This material is being published in the Journal of Zoology (2010, 280: 309-318), the only definitive repository of the content that has been certified and accepted after peer review. doi: 10.1111/j.1469-7998.2009.00663.x.

Food habits of sympatric jaguars and pumas across a gradient of human disturbance

Rebecca J. Foster, Bart J. Harmsen, Billy Valdes, Cristina Pomilla, and C. Patrick Doncaster

Jaguars Panthera onca coexist with pumas Puma concolor across their entire range. In areas where they occur together their coexistence may be facilitated by differences in diet.
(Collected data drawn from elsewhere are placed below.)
(** Its number leads to it. *)
Lemma get_one w c id : conns w = [c] → c_id c = id → get_conn id w = Done c.
Proof. intros E <-. unfold get_conn. rewrite E. cbn [find_conn]. by rewrite Z.eqb_refl. Qed.

Lemma put_one w c c' : conns w = [c] → c_id c' = c_id c → put_conn c' w = set_conns w [c'].
Proof. intros E Ei. unfold put_conn. rewrite E. cbn [fmap list_fmap]. by rewrite Ei, Z.eqb_refl. Qed.

Section polling.
Context (mg_random : nat → list Z).

(** A poll is the turn of the connection. *)
Lemma poll_is_turn o w c t :
  conns w = [c] → watched c = true → c_fd c < FD_SETSIZE → os_select o = true →
  mg_timer_poll (os_now o) (timers w) = ([], t) →
  mg_mgr_poll mg_random o w = poll_turn mg_random o (c_id c) (tested o w c t).
Proof.
  intros Ec Hw Hfd Hs Ht. pose proof Hw as Hfd'. unfold watched in Hfd'.
  apply andb_true_iff in Hfd' as [_ Hne%negb_true_iff].
  unfold mg_mgr_poll, mg_iotest. rewrite Ec. cbn [fd_sets]. rewrite Hne. cbn [negb andb].
  rewrite (proj2 (Z.leb_gt FD_SETSIZE (c_fd c))) by done. cbn [mbind res_bind fmap list_fmap].
  rewrite !set_of_filter, Hw, Hne, Hs, !andb_true_r. cbn [negb andb timers set_conns]. rewrite Ht.
  cbn [on_timers mbind res_bind set_timers set_conns conns length head fmap option_fmap option_map poll_loop c_id set_ready].
  change (set_timers (set_conns w [set_ready c (os_readable o (c_fd c)) (wants_write c && os_writable o (c_fd c))]) t)
    with (tested o w c t).
  rewrite (get_one _ (set_ready c (os_readable o (c_fd c)) (wants_write c && os_writable o (c_fd c)))) by done.
  cbn [mbind res_bind next_conn c_id set_ready]. rewrite Z.eqb_refl.
  by destruct (poll_turn mg_random o (c_id c) (tested o w c t)).
Qed.

Lemma timer_waits deadline w c now :
  attached deadline w c → oldnow (timers w) <= now < deadline →
  mg_timer_poll now (timers w) = ([], mk_timers (g_timers (timers w)) now).
Proof.
  intros [_ _ _ _ _ _ _ (a & t & Eg & Ee & Hne)] Hn. unfold mg_timer_poll.
  rewrite (proj2 (Z.ltb_ge _ _)) by lia. rewrite Eg. cbn [timers_loop]. unfold timer_turn.
  rewrite Ee, (proj2 (Z.eqb_neq deadline 0)) by done. rewrite Ee, (proj2 (Z.ltb_lt now deadline)) by lia. done.
Qed.

Lemma attached_watched deadline w c : attached deadline w c → watched c = true.
Proof. intros []. by apply watched_open. Qed.

(** What the socket has taken is gone. *)
Lemma write_all c :
  wf (send c) → 0 < len (send c) →
  ∃ io, MgSession.write_conn c (len (send c)) = Ok (content (send c), set_send c io (drawn c))
    ∧ wf io ∧ content io = [].
Proof.
  intros Hw Hl. pose proof (content_length _ Hw) as El. unfold MgSession.write_conn.
  rewrite (proj2 (Z.eqb_neq _ 0)), (proj2 (Z.ltb_ge _ 0)) by lia.
  assert (E : content (send c) = [] ++ content (send c) ++ []) by (by rewrite app_nil_r).
  pose proof (rd_range_content _ [] _ [] Hw E) as Er. rewrite zlen_nil, El in Er. step Er.
  destruct (del_mid (send c) [] (content (send c)) [] Hw E) as (io & Ed & Hw' & Ec'). rewrite zlen_nil, El in Ed.
  step Ed. by exists io.
Qed.

(** The polls of the next turns, while nothing but the connection moves. *)
Ltac one_conn := repeat first
  [ erewrite get_one by reflexivity
  | erewrite put_one by reflexivity
  | rewrite call_fn_other
  | progress cbn [mbind res_bind tested conns set_conns c_id c_pfn c_io set_ready set_socket set_io c_fd c_fn
      is_resolving is_connecting is_readable is_writable is_udp andb orb negb closing is_closing snd fst] ].

Lemma poll_connects o w c t :
  conns w = [c] → watched c = true → c_fd c < FD_SETSIZE → is_connecting c = true → c_pfn c = mg_ws_cb →
  os_select o = true → os_writable o (c_fd c) = true → os_so_error o (c_id c) = 0 →
  mg_timer_poll (os_now o) (timers w) = ([], t) →
  mg_mgr_poll mg_random o w = Done (mk_world
    [set_socket (set_ready c (os_readable o (c_fd c)) true) (c_fd c) (is_resolving c) false]
    (nextid w) (fds w) (s_reqs w) (dns4 w) (client w) t (log w)).
Proof.
  intros Ec Hw Hfd Hcon Hp Hs Hwr He Ht. rewrite (poll_is_turn o w c t) by done.
  pose proof Hw as Hopen. unfold watched in Hopen. apply andb_true_iff in Hopen as [[Hcl Hr]%andb_true_iff _].
  apply negb_true_iff in Hcl, Hr. unfold closing in Hcl.
  unfold tested, wants_write. rewrite Hw, Hcon, Hwr. cbn [andb orb].
  unfold poll_turn. one_conn. rewrite Hp. one_conn. unfold closing. one_conn. rewrite Hr, Hcl, Hcon. cbn [orb].
  rewrite orb_true_r. unfold connect_conn. one_conn. rewrite He. change (0 =? EAGAIN) with false. cbn [Z.eqb negb]. one_conn.
  unfold closing. one_conn. rewrite Hcl, Hr. done.
Qed.
(** What a poll leaves of the connection that is attached. *)
Lemma attached_next deadline w c now c' this es :
  attached deadline w c → sig c' = sig c → c_fd c' = c_fd c → c_pfn c' = mg_ws_cb → is_resolving c' = false →
  is_connecting c' = false → is_closing (c_io c') = false →
  attached deadline (mk_world [c'] (nextid w) (fds w) (s_reqs w) (dns4 w) this
                       (mk_timers (g_timers (timers w)) now) es) c'.
Proof. intros [] [= E1 E2] **. split; try done; congruence. Qed.

Lemma poll_writes deadline o w c :
  attached deadline w c → says o (c_fd c) false true → oldnow (timers w) <= os_now o < deadline →
  wf (send (c_io c)) → 0 < len (send (c_io c)) → os_send o (c_id c) = len (send (c_io c)) →
  ∃ w' c' io, mg_mgr_poll mg_random o w = Done w' ∧ attached deadline w' c' ∧ wf io ∧ content io = []
    ∧ c_io c' = set_send (c_io c) io (drawn (c_io c)) ∧ sig c' = sig c ∧ c_fd c' = c_fd c
    ∧ client w' = client w ∧ log w' = log w ∧ oldnow (timers w') = os_now o.
Proof.
  intros Ha [S1 S2 S3] Hn Hw Hl Hs. destruct (write_all (c_io c) Hw Hl) as (io & E & Hwi & Ei).
  pose proof Ha as [A1 A2 A3 A4 A5 A6 A7 _].
  exists (mk_world [set_io (set_ready c false true) (set_send (c_io c) io (drawn (c_io c)))]
    (nextid w) (fds w) (s_reqs w) (dns4 w) (client w) (mk_timers (g_timers (timers w)) (os_now o)) (log w)).
  eexists; exists io. split; [|split; [by apply (attached_next deadline w c)|by split_and!]].
  rewrite (poll_is_turn o w c _ A1 (attached_watched _ _ _ Ha) (proj2 A3) S1 (timer_waits _ _ _ _ Ha Hn)).
  unfold tested, wants_write. rewrite (attached_watched _ _ _ Ha), S2, S3, A5, (proj2 (Z.ltb_lt _ _) Hl). cbn [andb orb].
  unfold poll_turn. one_conn. rewrite A6. one_conn. unfold closing. one_conn. rewrite A4, A5, A7. one_conn.
  unfold write_conn. one_conn. rewrite Hs, E. cbn [lift]. one_conn. rewrite (proj2 (Z.ltb_lt 0 _) Hl). one_conn.
  cbn [is_closing set_send]. rewrite A7. done.
Qed.

(** The handler does with the events what [feed_client] says. *)
Lemma feed_is_client c evs w es this :
  c_fn c = true → feed_client evs (client w) = Ok (es, this) →
  feed c evs w = Done (emit (set_client w this) es).
Proof.
  intros Hf. revert w es. induction evs as [|e evs IH]; intros w es E; cbn [feed_client feed] in *.
  { injection E as <- <-. by rewrite emit_nil. }
  apply bind_is_ok in E as (e' & Ee & E). destruct (on_event_handle (client w) e') as [es1 this1] eqn:Eh.
  apply bind_is_ok in E as ([es2 this2] & Er & [= <- <-]). rewrite Ee. cbn [lift mbind res_bind].
  unfold call_fn. rewrite Hf, Eh. rewrite (IH _ es2) by exact Er. cbn. unfold emit, set_client. cbn.
  by rewrite <- app_assoc.
Qed.

Lemma poll_reads deadline o w c d evs io es this :
  attached deadline w c → says o (c_fd c) true false → oldnow (timers w) <= os_now o < deadline →
  os_recv o (c_id c) = Some d → d ≠ [] →
  MgWebsocket.read_conn mg_random (c_io c) d = Ok (evs, io) → is_closing io = false →
  feed_client evs (client w) = Ok (es, this) →
  ∃ w' c', mg_mgr_poll mg_random o w = Done w' ∧ attached deadline w' c' ∧ c_io c' = io
    ∧ sig c' = sig c ∧ c_fd c' = c_fd c
    ∧ client w' = this ∧ log w' = log w ++ es ∧ oldnow (timers w') = os_now o.
Proof.
  intros Ha [S1 S2 S3] Hn Hrecv Hd E Hcl Hf. pose proof Ha as [A1 A2 A3 A4 A5 A6 A7 _].
  exists (mk_world [set_io (set_ready c true false) io]
    (nextid w) (fds w) (s_reqs w) (dns4 w) this (mk_timers (g_timers (timers w)) (os_now o)) (log w ++ es)).
  eexists. split; [|split; [by apply (attached_next deadline w c)|by split_and!]].
  rewrite (poll_is_turn o w c _ A1 (attached_watched _ _ _ Ha) (proj2 A3) S1 (timer_waits _ _ _ _ Ha Hn)).
  unfold tested. rewrite S2, S3, andb_false_r.
  unfold poll_turn. one_conn. rewrite A6. one_conn. unfold closing. one_conn. rewrite A4, A5, A7. one_conn.
  unfold read_conn. one_conn. rewrite Hrecv. destruct d as [|x d]; [done|].
  assert (Hmax : (MG_MAX_RECV_BUF_SIZE <=? len (recv (c_io c))) = false).
  { destruct (_ <=? _) eqn:Em; [|done]. unfold MgWebsocket.read_conn in E. rewrite Em in E. by injection E as <- <-. }
  rewrite Hmax. one_conn. rewrite A6, E. cbn [lift]. one_conn.
  rewrite (feed_is_client _ _ _ es this) by done. one_conn. unfold emit, set_client. one_conn.
  rewrite Hcl. done.
Qed.

(** The times of the polls: the clock does not go back, and the timer is not due. *)
Fixpoint punctual (deadline now : Z) (nows : list Z) : Prop :=
  match nows with [] => True | n :: nows => now <= n < deadline ∧ punctual deadline n nows end.

(** In each of these turns the connection has something to read, and it is this. *)
Definition delivers (fd : Z) (o : os) (d : list Z) : Prop :=
  says o fd true false ∧ os_recv o 1 = Some d.

Lemma feed_client_app evs1 evs2 this r :
  feed_client (evs1 ++ evs2) this = Ok r →
  ∃ r1 r2, feed_client evs1 this = Ok r1 ∧ feed_client evs2 r1.2 = Ok r2 ∧ r = (r1.1 ++ r2.1, r2.2).
Proof.
  revert this r. induction evs1 as [|e evs1 IH]; intros this r E; cbn [app feed_client] in *.
  { exists ([], this), r. by destruct r. }
  apply bind_is_ok in E as (e' & Ee & E). destruct (on_event_handle this e') as [es1 this1] eqn:Eh.
  apply bind_is_ok in E as (r' & Er & [= <-]). destruct (IH _ _ Er) as (r1 & r2 & E1 & E2 & ->).
  rewrite Ee. step_bind. rewrite Eh, E1. step_bind. do 2 eexists. split; [done|]. split; [exact E2|].
  cbn. by rewrite <- app_assoc.
Qed.

Lemma polls_read deadline os chunks w c evs io es this :
  attached deadline w c → c_id c = 1 → punctual deadline (oldnow (timers w)) (os_now <$> os) →
  Forall2 (delivers (c_fd c)) os chunks → fits mg_random (c_io c) chunks →
  read_all mg_random (c_io c) chunks = Ok (evs, io) → is_closing io = false →
  feed_client evs (client w) = Ok (es, this) →
  ∃ w' c', client_run mg_random (Pulse <$> os) w = Done w' ∧ attached deadline w' c' ∧ c_io c' = io
    ∧ client w' = this ∧ log w' = log w ++ es.
Proof.
  intros Ha Hid Hp Hd. revert chunks w c evs es Ha Hid Hp Hd.
  induction os as [|o os IH]; intros chunks w c evs es Ha Hid Hp Hd Hfit Hr Hcl Hf.
  { apply Forall2_nil_inv_l in Hd as ->. injection Hr as <- <-. injection Hf as <- <-.
    exists w, c. by rewrite app_nil_r. }
  apply Forall2_cons_inv_l in Hd as (d & chunks' & [Hs Hrecv] & Hd & ->). destruct Hp as [Hn Hp].
  destruct Hfit as (Hne & _ & Hfit). cbn [read_all] in Hr.
  apply bind_is_ok in Hr as ([evs1 io1] & E1 & Hr). apply bind_is_ok in Hr as ([evs2 io2] & E2 & [= <- <-]).
  cbn [fst snd] in *. apply feed_client_app in Hf as ([es1 this1] & [es2 this2] & F1 & F2 & [= -> ->]). cbn [fst snd] in *.
  assert (Hcl1 : is_closing io1 = false).
  { apply not_true_iff_false. intros Hc1. apply (read_all_closing _ _ _ _ E2) in Hc1. cbn in Hc1. congruence. }
  rewrite <- Hid in Hrecv.
  destruct (poll_reads deadline o w c d evs1 io1 es1 this1) as (w1 & c1 & P1 & P2 & P3 & P4 & P5 & P6 & P7 & P8); [done..|].
  injection P4 as P4 _. subst io1 this1.
  destruct (IH chunks' w1 c1 evs2 es2) as (w' & c' & Q1 & Q2 & Q3 & Q4 & Q5); [done|congruence|by rewrite P8|by rewrite P5|eauto|done..|].
  exists w', c'. change (client_run mg_random (Pulse <$> o :: os) w)
    with (w1 ← mg_mgr_poll mg_random o w; client_run mg_random (Pulse <$> os) w1).
  rewrite P1. cbn [mbind res_bind]. split; [done|]. split; [done|]. split; [done|]. split; [done|].
  by rewrite Q5, P7, app_assoc.
Qed.
End polling.

(** ** Opening *)

(** The answers of the system until the request is out: [socket] gives [fd], the connection
    is under way and made at the first poll, and the socket takes the whole request at the
    second, both before the timer is due. *)
Record connects (o0 o1 o2 : os) (open : gset Z) (fd : Z) (request : list Z) : Prop := {
  con_socket : os_socket o0 1 open = fd;
  con_fd : 0 <= fd < FD_SETSIZE;
  con_under_way : os_connect o0 1 = in_progress;
  con_nonce : is_bytes (os_nonce o0 1) ∧ zlen (os_nonce o0 1) = 16;
  con_select : os_select o1 = true;
  con_made : os_writable o1 fd = true ∧ os_so_error o1 1 = 0;
  con_sends : says o2 fd false true;
  con_takes : os_send o2 1 = zlen request;
  con_times : 0 <= os_now o1 <= os_now o2 ∧ os_now o2 < os_now o1 + 12000;
}.

Definition fresh_io : mg_connection := mk_mg_connection empty_iobuf empty_iobuf 0 false true false 0.

(** A connection that was just opened. *)
Definition started (id fd : Z) (io : mg_iobuf) : conn :=
  mk_conn id fd true mg_ws_cb false true false false false (set_send fresh_io io 0).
This study compared food habits of jaguars and pumas in Belize, Central America, across a protected lowland rainforest and the neighbouring human-influenced landscape. Diets were determined from 362 jaguar scats and 135 puma scats, identified by genetic analysis. In the protected forest, dietary breadths were low for jaguars and pumas and showed little overlap. In this habitat each relied heavily on a single medium-sized (5-10 kg) prey species: armadillos Dasypus novemcinctus for jaguars, and pacas Agouti paca for pumas. Both cats also took larger prey (>10 kg), mainly white-lipped peccaries Tayassu pecari by jaguars and red brocket deer Mazama americana by pumas. In unprotected fragmented lands, jaguar scats rarely contained large wild prey species; rather, a diet of relatively small wild prey was supplemented with larger domestic species. Pumas did not take domestic species and were scarce outside the protected forest, possibly indicating competition with humans for pacas and deer, which are also prized game species in the region. This study is the largest analysis to date of sympatric jaguar and puma diets in both forest and farmland. We suggest that jaguar predation on cattle may be reduced by ensuring that game hunting is sustainable and potentially by augmenting forests within the human matrix with large wild ungulates. The supplementation could benefit both of the cat species, and the local game hunting economy.